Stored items

══════════════════════════════

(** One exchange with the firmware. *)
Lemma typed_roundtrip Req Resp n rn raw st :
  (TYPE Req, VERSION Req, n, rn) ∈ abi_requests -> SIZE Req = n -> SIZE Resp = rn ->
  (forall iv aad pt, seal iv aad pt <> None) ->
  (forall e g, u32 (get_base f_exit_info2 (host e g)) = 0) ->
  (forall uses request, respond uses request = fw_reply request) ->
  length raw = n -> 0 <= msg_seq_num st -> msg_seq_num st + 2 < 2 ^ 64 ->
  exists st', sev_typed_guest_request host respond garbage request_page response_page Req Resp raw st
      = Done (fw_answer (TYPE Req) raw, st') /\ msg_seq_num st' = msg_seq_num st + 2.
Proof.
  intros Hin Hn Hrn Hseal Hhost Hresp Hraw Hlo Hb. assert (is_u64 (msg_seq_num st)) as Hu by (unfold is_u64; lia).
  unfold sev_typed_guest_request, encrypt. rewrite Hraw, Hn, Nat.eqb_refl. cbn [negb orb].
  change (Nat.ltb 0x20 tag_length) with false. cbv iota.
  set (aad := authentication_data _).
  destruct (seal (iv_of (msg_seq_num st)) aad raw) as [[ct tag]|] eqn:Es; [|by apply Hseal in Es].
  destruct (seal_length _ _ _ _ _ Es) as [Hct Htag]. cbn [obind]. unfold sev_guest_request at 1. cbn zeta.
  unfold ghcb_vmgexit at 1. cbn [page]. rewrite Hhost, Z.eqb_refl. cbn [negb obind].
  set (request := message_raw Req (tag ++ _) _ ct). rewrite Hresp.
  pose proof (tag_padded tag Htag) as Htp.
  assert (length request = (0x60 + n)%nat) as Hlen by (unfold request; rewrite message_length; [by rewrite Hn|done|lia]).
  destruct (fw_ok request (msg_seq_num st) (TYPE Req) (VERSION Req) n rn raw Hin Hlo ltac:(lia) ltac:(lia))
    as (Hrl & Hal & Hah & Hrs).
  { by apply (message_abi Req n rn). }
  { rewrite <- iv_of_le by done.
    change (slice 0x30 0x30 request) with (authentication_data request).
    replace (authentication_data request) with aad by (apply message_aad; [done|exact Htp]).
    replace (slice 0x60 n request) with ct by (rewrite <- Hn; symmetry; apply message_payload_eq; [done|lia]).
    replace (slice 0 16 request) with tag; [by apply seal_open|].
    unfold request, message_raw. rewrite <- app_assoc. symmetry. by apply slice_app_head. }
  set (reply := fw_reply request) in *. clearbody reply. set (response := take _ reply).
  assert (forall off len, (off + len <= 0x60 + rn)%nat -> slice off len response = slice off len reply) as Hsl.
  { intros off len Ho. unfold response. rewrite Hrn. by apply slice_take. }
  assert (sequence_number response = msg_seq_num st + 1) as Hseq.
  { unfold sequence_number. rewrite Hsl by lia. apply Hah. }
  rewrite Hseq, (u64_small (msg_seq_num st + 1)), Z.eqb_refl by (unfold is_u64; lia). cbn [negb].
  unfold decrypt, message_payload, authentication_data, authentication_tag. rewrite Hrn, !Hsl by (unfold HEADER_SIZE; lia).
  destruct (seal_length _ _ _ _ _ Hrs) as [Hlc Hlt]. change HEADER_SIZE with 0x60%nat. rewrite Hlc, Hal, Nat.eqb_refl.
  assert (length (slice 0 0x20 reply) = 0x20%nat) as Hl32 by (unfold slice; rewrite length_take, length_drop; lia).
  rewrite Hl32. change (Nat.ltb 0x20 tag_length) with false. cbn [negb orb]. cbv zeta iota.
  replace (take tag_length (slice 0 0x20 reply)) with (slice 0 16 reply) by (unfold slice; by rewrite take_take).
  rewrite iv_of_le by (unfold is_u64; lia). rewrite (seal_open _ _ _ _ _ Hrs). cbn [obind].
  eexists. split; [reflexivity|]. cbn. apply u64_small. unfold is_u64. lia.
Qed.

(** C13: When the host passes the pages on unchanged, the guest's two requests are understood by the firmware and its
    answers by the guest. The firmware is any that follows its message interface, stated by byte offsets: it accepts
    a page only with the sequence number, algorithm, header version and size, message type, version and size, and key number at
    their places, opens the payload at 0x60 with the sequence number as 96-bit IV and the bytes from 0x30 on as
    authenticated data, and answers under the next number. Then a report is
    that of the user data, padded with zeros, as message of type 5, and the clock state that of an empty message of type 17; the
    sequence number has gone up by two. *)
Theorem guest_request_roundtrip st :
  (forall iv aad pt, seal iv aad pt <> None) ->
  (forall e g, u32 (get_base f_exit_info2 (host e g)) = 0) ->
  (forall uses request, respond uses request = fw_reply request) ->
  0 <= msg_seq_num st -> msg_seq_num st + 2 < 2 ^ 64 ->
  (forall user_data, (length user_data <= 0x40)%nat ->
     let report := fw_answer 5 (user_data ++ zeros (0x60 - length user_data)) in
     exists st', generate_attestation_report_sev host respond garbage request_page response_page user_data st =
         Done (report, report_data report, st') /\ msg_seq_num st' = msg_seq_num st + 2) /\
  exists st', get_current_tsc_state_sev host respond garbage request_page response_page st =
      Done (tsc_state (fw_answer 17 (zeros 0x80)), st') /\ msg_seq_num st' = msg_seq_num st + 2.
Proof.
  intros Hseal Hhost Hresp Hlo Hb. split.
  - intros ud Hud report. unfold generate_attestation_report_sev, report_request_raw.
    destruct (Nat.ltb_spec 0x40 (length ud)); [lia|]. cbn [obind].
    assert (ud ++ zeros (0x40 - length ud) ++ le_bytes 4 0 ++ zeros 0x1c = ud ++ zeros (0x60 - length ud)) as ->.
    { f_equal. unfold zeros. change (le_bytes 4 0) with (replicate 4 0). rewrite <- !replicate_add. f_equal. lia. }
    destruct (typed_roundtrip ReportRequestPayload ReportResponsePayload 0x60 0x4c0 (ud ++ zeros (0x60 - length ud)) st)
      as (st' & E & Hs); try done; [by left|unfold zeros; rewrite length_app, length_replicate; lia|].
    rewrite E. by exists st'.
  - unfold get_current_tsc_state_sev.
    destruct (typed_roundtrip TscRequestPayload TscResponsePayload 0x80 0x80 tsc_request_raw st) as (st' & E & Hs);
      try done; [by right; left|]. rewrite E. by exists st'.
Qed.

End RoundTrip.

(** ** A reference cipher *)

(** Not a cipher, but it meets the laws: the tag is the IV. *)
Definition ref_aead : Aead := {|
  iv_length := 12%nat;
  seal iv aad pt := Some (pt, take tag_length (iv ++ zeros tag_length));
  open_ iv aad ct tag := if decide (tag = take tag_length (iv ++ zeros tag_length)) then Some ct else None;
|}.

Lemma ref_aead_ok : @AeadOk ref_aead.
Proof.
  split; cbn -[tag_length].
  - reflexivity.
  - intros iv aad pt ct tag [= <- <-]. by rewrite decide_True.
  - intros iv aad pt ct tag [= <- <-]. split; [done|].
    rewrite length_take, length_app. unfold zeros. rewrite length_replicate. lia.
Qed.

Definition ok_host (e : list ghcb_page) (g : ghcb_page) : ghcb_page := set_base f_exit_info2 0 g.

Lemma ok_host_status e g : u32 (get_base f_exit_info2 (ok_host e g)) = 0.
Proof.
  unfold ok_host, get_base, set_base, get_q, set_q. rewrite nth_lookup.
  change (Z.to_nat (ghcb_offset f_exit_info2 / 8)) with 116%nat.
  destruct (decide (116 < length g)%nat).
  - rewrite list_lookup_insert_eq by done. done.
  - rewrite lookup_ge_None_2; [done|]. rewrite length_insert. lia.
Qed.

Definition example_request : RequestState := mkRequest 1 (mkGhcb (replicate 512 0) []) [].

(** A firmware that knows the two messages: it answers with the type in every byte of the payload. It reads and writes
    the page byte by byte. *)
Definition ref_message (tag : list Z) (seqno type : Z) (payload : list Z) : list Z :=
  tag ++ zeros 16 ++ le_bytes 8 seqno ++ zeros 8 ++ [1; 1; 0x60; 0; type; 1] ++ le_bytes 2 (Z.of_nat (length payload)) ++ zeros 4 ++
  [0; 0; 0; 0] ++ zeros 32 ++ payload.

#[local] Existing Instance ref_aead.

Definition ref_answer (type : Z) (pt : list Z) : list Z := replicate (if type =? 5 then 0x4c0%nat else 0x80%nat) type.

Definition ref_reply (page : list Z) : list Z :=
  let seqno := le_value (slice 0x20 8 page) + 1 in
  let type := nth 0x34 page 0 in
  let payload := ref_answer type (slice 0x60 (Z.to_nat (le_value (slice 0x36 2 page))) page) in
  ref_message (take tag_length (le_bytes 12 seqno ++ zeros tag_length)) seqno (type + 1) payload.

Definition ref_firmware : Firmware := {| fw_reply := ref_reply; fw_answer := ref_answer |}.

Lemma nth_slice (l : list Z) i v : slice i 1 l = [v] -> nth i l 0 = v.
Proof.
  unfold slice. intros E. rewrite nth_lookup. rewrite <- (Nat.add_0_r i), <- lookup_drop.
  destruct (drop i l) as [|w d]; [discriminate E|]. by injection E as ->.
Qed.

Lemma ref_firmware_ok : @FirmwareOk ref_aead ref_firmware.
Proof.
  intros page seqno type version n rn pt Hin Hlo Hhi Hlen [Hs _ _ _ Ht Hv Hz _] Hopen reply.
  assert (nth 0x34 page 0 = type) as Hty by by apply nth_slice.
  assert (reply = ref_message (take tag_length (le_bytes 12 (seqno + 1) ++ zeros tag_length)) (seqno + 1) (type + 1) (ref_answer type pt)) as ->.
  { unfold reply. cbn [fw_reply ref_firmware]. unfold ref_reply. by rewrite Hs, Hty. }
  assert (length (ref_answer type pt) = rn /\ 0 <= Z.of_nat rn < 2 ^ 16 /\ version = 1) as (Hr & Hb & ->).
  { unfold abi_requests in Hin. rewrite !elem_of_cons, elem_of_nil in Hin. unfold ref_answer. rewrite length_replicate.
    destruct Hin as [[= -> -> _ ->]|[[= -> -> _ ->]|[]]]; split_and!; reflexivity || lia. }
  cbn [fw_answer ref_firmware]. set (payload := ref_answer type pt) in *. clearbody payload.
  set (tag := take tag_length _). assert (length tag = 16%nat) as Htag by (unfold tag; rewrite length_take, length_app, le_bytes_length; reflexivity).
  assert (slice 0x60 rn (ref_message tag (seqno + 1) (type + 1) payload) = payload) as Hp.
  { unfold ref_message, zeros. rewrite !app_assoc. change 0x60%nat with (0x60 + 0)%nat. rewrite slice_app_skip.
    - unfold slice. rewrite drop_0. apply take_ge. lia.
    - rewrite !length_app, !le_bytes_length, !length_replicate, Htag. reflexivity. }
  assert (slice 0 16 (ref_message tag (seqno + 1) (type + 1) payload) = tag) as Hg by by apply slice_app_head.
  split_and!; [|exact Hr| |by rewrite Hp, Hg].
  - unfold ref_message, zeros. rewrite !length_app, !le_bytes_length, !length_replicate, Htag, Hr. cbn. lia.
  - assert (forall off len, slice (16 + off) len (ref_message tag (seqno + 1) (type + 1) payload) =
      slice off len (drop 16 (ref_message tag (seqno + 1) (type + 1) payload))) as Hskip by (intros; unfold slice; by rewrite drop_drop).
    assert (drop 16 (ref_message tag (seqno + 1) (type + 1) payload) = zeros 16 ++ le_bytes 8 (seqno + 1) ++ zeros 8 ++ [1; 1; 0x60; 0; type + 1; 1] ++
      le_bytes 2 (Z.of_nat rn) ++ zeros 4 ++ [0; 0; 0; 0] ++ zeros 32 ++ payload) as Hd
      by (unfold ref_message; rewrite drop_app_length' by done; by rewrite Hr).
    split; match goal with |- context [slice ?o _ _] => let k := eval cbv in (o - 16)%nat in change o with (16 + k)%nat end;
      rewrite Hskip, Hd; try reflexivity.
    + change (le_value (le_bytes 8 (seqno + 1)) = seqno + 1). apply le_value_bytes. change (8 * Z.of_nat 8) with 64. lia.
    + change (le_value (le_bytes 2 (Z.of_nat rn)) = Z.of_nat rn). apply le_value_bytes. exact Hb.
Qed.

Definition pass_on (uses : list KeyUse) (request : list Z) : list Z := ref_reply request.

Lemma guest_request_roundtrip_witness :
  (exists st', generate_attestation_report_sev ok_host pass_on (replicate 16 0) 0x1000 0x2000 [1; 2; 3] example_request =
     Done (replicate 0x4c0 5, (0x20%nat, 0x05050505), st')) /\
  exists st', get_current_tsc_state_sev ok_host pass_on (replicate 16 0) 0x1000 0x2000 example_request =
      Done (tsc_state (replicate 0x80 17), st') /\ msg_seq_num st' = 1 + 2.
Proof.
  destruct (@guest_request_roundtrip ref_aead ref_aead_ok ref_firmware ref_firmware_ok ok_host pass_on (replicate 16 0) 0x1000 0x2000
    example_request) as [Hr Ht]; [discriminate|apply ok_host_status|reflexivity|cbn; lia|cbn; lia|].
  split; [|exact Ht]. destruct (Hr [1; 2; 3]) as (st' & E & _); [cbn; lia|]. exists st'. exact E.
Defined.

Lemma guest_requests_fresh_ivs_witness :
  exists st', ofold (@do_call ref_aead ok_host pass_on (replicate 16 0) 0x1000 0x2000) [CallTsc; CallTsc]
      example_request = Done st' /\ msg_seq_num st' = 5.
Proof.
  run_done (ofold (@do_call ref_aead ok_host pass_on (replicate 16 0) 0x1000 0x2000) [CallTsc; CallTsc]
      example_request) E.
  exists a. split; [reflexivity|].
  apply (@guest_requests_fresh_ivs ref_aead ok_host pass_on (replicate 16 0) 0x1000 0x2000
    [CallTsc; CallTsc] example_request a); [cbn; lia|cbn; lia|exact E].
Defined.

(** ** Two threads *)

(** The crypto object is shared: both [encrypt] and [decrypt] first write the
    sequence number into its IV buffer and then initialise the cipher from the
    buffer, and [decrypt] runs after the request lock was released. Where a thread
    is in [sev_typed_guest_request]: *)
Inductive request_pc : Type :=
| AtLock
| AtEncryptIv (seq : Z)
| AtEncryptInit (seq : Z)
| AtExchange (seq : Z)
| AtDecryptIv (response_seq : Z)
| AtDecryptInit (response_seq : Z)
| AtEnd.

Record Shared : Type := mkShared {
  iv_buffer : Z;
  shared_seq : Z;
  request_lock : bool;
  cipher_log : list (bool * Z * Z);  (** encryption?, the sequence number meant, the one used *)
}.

══════════════════════════════

> _Problem details_: All lines in the data above from the one with "split; match goal" through the one with "with 64. lia." must be repeated exactly, and no others.

> _Written reply_:
    split; match goal with |- context [slice ?o _ _] => let k := eval cbv in (o - 16)%nat in change o with (16 + k)%nat end;
      rewrite Hskip, Hd; try reflexivity.
    + change (le_value (le_bytes 8 (seqno + 1)) = seqno + 1). apply le_value_bytes. change (8 * Z.of_nat 8) with 64. lia.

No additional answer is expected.